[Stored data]

(* ===== verification/ConnectionPoolCorrect.v ===== *)
(** * The connection pool gives every connection to one caller at a time

    Who may use a connection is a list of [claim]s: of the idle list, of the callers that hold
    one, and of the suspended calls that have one in a frame or are about to receive it. The
    claims are resources: no two are on one connection, and a computation turns the claims it
    starts with into those of the call it leaves behind ([safe]), whatever the others are. *)

From stdpp Require Import base strings gmap list relations.
From S2P Require Import Prelude ConnectionPool.

(** ** Claims *)

(** Whether the connection has a checkout id. *)
Inductive mode := Raw | Active | Id (id : nat).

(** A connection with the reuse key it was promised for; or a fact about a stack. *)
Inductive claim := Owns (c : nat) (m : mode) (key : option string) | Fact (P : Prop).

Definition mode_ok (m : mode) (id : option nat) : Prop :=
  match m with Raw => id = None | Active => is_Some id | Id i => id = Some i end.

Definition holds (h : gmap nat connection) (x : claim) : Prop :=
  match x with
  | Owns c m key => exists k, h !! c = Some k /\ mode_ok m (id_seq k) /\ (forall s, key = Some s -> reuse_key k = Some s)
  | Fact P => P
  end.

Definition owned (l : list claim) : list nat :=
  omap (fun x => match x with Owns c _ _ => Some c | Fact _ => None end) l.

(** The reuse key for which the connection a stack waits for is wanted. *)
Fixpoint key_of (fs : list frame) : option string :=
  match fs with
  | [] => None
  | (CheckoutSpawned _ key | CheckoutDone _ key) :: _ => Some key
  | (SpawnedFor w | Resolving w | DrainIdle w) :: _ => Some (config_key (databaseConfig w))
  | _ :: fs => key_of fs
  end.

(** Who gets a connection that is returned. *)
Fixpoint returned_claims (c : nat) (fs : list frame) : list claim :=
  match fs with
  | Spawning _ :: _ => [Owns c Raw None]
  | (CheckoutSpawned _ key) :: _ => [Owns c Raw (Some key)]
  | (SpawnedFor w | DrainIdle w) :: _ => [Owns c Raw (Some (config_key (databaseConfig w)))]
  | CheckoutDone _ key :: _ => [Owns c Active (Some key)]
  | Resolving w :: _ => [Owns c Active (Some (config_key (databaseConfig w)))]
  | (ClosingFirst _ | DrainCatch | DrainFinally _ | DiscardDrained None) :: fs => returned_claims c fs
  | _ => []
  end.

Definition frame_claims (f : frame) (fs : list frame) : list claim :=
  match f with
  | Activating c id => [Fact (returned_claims c fs = [Owns c Active (key_of fs)]); Owns c (Id id) (key_of fs)]
  | CheckinCleaned c (Some id) => [Owns c (Id id) None]
  | Spawning key => [Fact (forall c, returned_claims c fs = [Owns c Raw (Some key)])]
  | IdleReaped w => [Fact (forall c, returned_claims c fs = [Owns c Raw (Some (config_key (databaseConfig w)))])]
  | _ => []
  end.

Fixpoint stack_claims (fs : list frame) : list claim :=
  match fs with [] => [] | f :: fs => frame_claims f fs ++ stack_claims fs end.

Definition result_claims (r : result error value) (fs : list frame) : list claim :=
  match r with Ok (Conn c) => returned_claims c fs | _ => [] end.

Definition wait_claims (w : wait) (fs : list frame) : list claim :=
  match w with
  | Settled r => result_claims r fs
  | Connecting => [Fact (exists key fs', fs = Spawning key :: fs')]
  | _ => []
  end.

Definition call_claims (call : suspended) : list claim :=
  wait_claims call.1 call.2 ++ stack_claims call.2.

Definition outcome_claims (o : outcome) : list claim :=
  match o with Holding c id key => [Owns c (Id id) (Some key)] | _ => [] end.

Definition held_claims (m : gmap nat outcome) : list claim :=
  map_to_list m ≫= fun x => outcome_claims x.2.

Definition idle_claims (l : list nat) : list claim := map (fun c => Owns c Raw None) l.

(** ** Consistent claims

    A connection that somebody uses is registered under its id, as long as the pool is not
    closed: that is part of the claims when [registered] holds. *)

Section claims.
Context (registered : Prop).

Record consistent (h : gmap nat connection) (u : gmap nat nat) (n m : nat) (l : list claim) : Prop := {
  co_once : NoDup (owned l);
  co_holds : Forall (holds h) l;
  co_in_use : forall id c, u !! id = Some c -> exists k, h !! c = Some k /\ id_seq k = Some id;
  co_ids : forall c k id, h !! c = Some k -> id_seq k = Some id -> (id < n)%nat;
  co_inj : forall c c' k k' id, h !! c = Some k -> h !! c' = Some k' -> id_seq k = Some id -> id_seq k' = Some id -> c = c';
  co_new : forall c k, h !! c = Some k -> (c < m)%nat;
  co_registered : registered -> forall c md key k id, Owns c md key ∈ l -> h !! c = Some k -> id_seq k = Some id -> u !! id = Some c
}.

Lemma owned_app l l' : owned (l ++ l') = owned l ++ owned l'.
Proof. apply omap_app. Qed.

#[export] Instance owned_Permutation : Proper ((≡ₚ) ==> (≡ₚ)) owned.
Proof. intros l l' H. unfold owned. by rewrite H. Qed.

#[export] Instance consistent_Permutation h u n m : Proper ((≡ₚ) ==> iff) (consistent h u n m).
Proof.
  assert (forall l l', l ≡ₚ l' -> consistent h u n m l -> consistent h u n m l') as W.
  { intros l l' H [H1 H2 H3 H4 H5 H6 H7]. split; auto; [by rewrite <- H | by rewrite <- H |].
    intros Hr c md key k id. rewrite <- H. by apply H7. }
  intros l l' H. split; apply W; done.
Qed.

Lemma consistent_sub h u n m l l' : l' ⊆+ l -> consistent h u n m l -> consistent h u n m l'.
Proof.
  intros (rest & ->)%submseteq_Permutation [H1 H2 H3 H4 H5 H6 H7]. split; auto.
  - rewrite owned_app in H1. by apply NoDup_app in H1 as [? _].
  - by apply Forall_app in H2 as [? _].
  - intros Hr c md key k id Hin. apply (H7 Hr c md key). apply elem_of_app. by left.
Qed.
(* ===== verification/ConnectionPoolQueue.v ===== *)
(** * Waiting checkouts are served in the order in which they arrived

    The waiting checkouts of one database configuration are served first come, first served,
    through the loop of the drain with its waits: between the waits of a drain, checkouts may
    time out, arrive, or be rejected, and the one the drain is working for is still the first
    of the queue if it is there at all. *)

From stdpp Require Import base strings gmap list sorting relations.
From S2P Require Import Prelude ConnectionPool ConnectionPoolCorrect.

(** ** The queue *)

Definition key_for (w : pending_checkout) : string := config_key (databaseConfig w).

Definition arrived_before (a b : pending_checkout) : Prop := (handle a < handle b)%nat.

Definition before_of_same_key (a b : pending_checkout) : Prop := key_for a = key_for b -> arrived_before a b.

Record queue_ok (p : pool) : Prop := {
  queue_sorted : StronglySorted arrived_before (pendingCheckouts p);
  queue_served : StronglySorted before_of_same_key (served p ++ pendingCheckouts p);
  queue_old : Forall (fun w => (handle w < next_checkout p)%nat) (served p ++ pendingCheckouts p)
}.

Definition first_if_waiting (p : pool) (w : pending_checkout) : Prop :=
  (handle w < next_checkout p)%nat /\ (includes w (pendingCheckouts p) = true -> head (pendingCheckouts p) = Some w).
Lemma light_run_frame ambient f r k p : frame_known f k p ->
  (listed (run_frame ambient f r p).1 + load ((run_frame ambient f r p).2.1, (run_frame ambient f r p).2.2 ++ k)
     <= listed p + hand r (f :: k) + room_of f p + spawns (f :: k))%nat /\
  (connectionsBeingSpawned (run_frame ambient f r p).1 + spawns (f :: k) =
     connectionsBeingSpawned p + spawns ((run_frame ambient f r p).2.2 ++ k))%nat.
Proof.
  intros Hk. destruct (spawning f) eqn:Hf.
  - destruct f; try done. cbn in Hk. rewrite spawns_cons. unfold load, in_hand, listed. cbn [spawning].
    pose proof (returned_raw_le k). destruct r as [[]|]; cbn [run_frame fst snd app hand]; (split; cbn; lia).
  - assert (light (run_frame ambient f r) k (hand r (f :: k) + room_of f p) p) as [H1 H2];
      [|rewrite spawns_cons, Hf; split; [lia|exact H2]].
    destruct f; try done.
    + destruct r; apply light_extra.
      * unfold light, load. cbn [run_frame returns fst snd app in_hand hand]. rewrite Hk. split; lia.
      * apply (light_after (await_then (closeConnection c) (Rethrow e)) _ k 0 0 p
          (on_connection c (with_id None) (set_in_use (delete id (connectionsInUse p)) p))); [done| |done|].
        -- unfold listed. cbn. pose proof (size_delete_le (connectionsInUse p) id). lia.
        -- apply light_await; [done|apply light_close].
    + destruct r; apply light_throw.
    + apply (light_weaken _ _ (hand r k)); [destruct r as [[]|]; cbn; lia|].
      apply (light_after (returns r) _ k (hand r k) _ p
        (set_inflight (List.filter (fun d => negb (bool_decide (d = c))) (inflightConnectionCloses p)) p));
        [by destruct r|done|done|apply light_ret].
    + destruct r; [apply light_extra, light_closeExpired|apply light_throw].
    + destruct r; [|apply light_throw]. apply light_extra, light_await; [done|apply light_awaitInflight].
    + destruct r; [apply light_extra, light_schedule|apply light_throw].
    + destruct r; [|apply light_extra, light_settle].
      apply (light_weaken _ _ (room cfg p)); [unfold room_of; cbn; lia|apply light_checkout_reaped].
    + destruct r as [[| |c]|]; try apply light_extra, light_settle.
      apply (light_weaken _ _ 1); [cbn; lia|]. apply light_await; [done|apply light_activate].
    + destruct r; apply light_extra, light_settle.
    + destruct r as [v|e]; [apply (light_weaken _ _ (hand (Ok v) k)); [destruct v; cbn; lia|apply light_ret]|].
      apply light_extra. destruct (reject_same e p) as [H1 H2].
      apply (light_after ok _ k 0 0 p (rejectPendingCheckouts e p)); [done|lia|exact H2|apply light_ok].
    + apply (light_weaken _ _ (hand r k)); [destruct r as [[]|]; cbn; lia|].
      apply (light_after (returns r) _ k (hand r k) _ p
        (set_drains (<[d := error_of r]> (drains p)) (set_drain None (next_drain p) p)));
        [by destruct r|done|done|apply light_ret].
    + destruct r; [apply light_drain_frame; auto|apply light_throw].
    + destruct r; [apply light_drain_frame; auto|apply light_throw].
    + destruct r; [apply light_drain_frame; auto|apply light_throw].
    + destruct r; [apply light_drain_frame; auto|apply light_throw].
    + destruct r; [apply light_drain_frame; auto|apply light_throw].
    + destruct r; [apply light_drain_frame; auto|apply light_throw].
    + destruct r as [[| |c]|]; try apply light_extra, light_settle.
      apply (light_weaken _ _ 1); [cbn; lia|]. apply light_resolve.
    + destruct r; apply light_extra, light_settle.
    + destruct r; [apply light_extra, (light_ret (Ok (Bool true)))|apply light_throw].
    + destruct r; [apply light_extra, light_ok|apply light_throw].
    + destruct r; apply light_extra; [apply light_checkin_cleaned|apply light_checkin_failed].
      intros i ->. exact Hk.
    + destruct r; [|apply light_throw]. apply light_extra. cbn [run_frame].
      destruct (bool_decide (c ∈ connections p)) eqn:E.
      * eapply (light_after _ _ k 0); [rewrite E; reflexivity|done|done|]. apply light_handleCheckedIn.
      * eapply (light_after _ _ k 0); [rewrite E; reflexivity|done|done|]. apply light_ok.
    + destruct r; apply light_extra, light_await; try done; apply light_drain.
    + destruct r; apply light_throw.
    + destruct r; apply light_extra, light_await; try done; apply light_drain.
    + destruct e; [destruct r; apply light_throw|].
      apply (light_weaken _ _ (hand r k)); [destruct r as [[]|]; cbn; lia|]. destruct r; apply light_ret.
    + destruct r; [apply light_extra, light_closeAll_next|apply light_throw].
Qed.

**REQUIRED ACTION**
Lines that contain "load" should be pulled from the entries above and reported.

**REPLY TO THE EXERCISE**
  (listed (run_frame ambient f r p).1 + load ((run_frame ambient f r p).2.1, (run_frame ambient f r p).2.2 ++ k)
  - destruct f; try done. cbn in Hk. rewrite spawns_cons. unfold load, in_hand, listed. cbn [spawning].
      * unfold light, load. cbn [run_frame returns fst snd app in_hand hand]. rewrite Hk. split; lia.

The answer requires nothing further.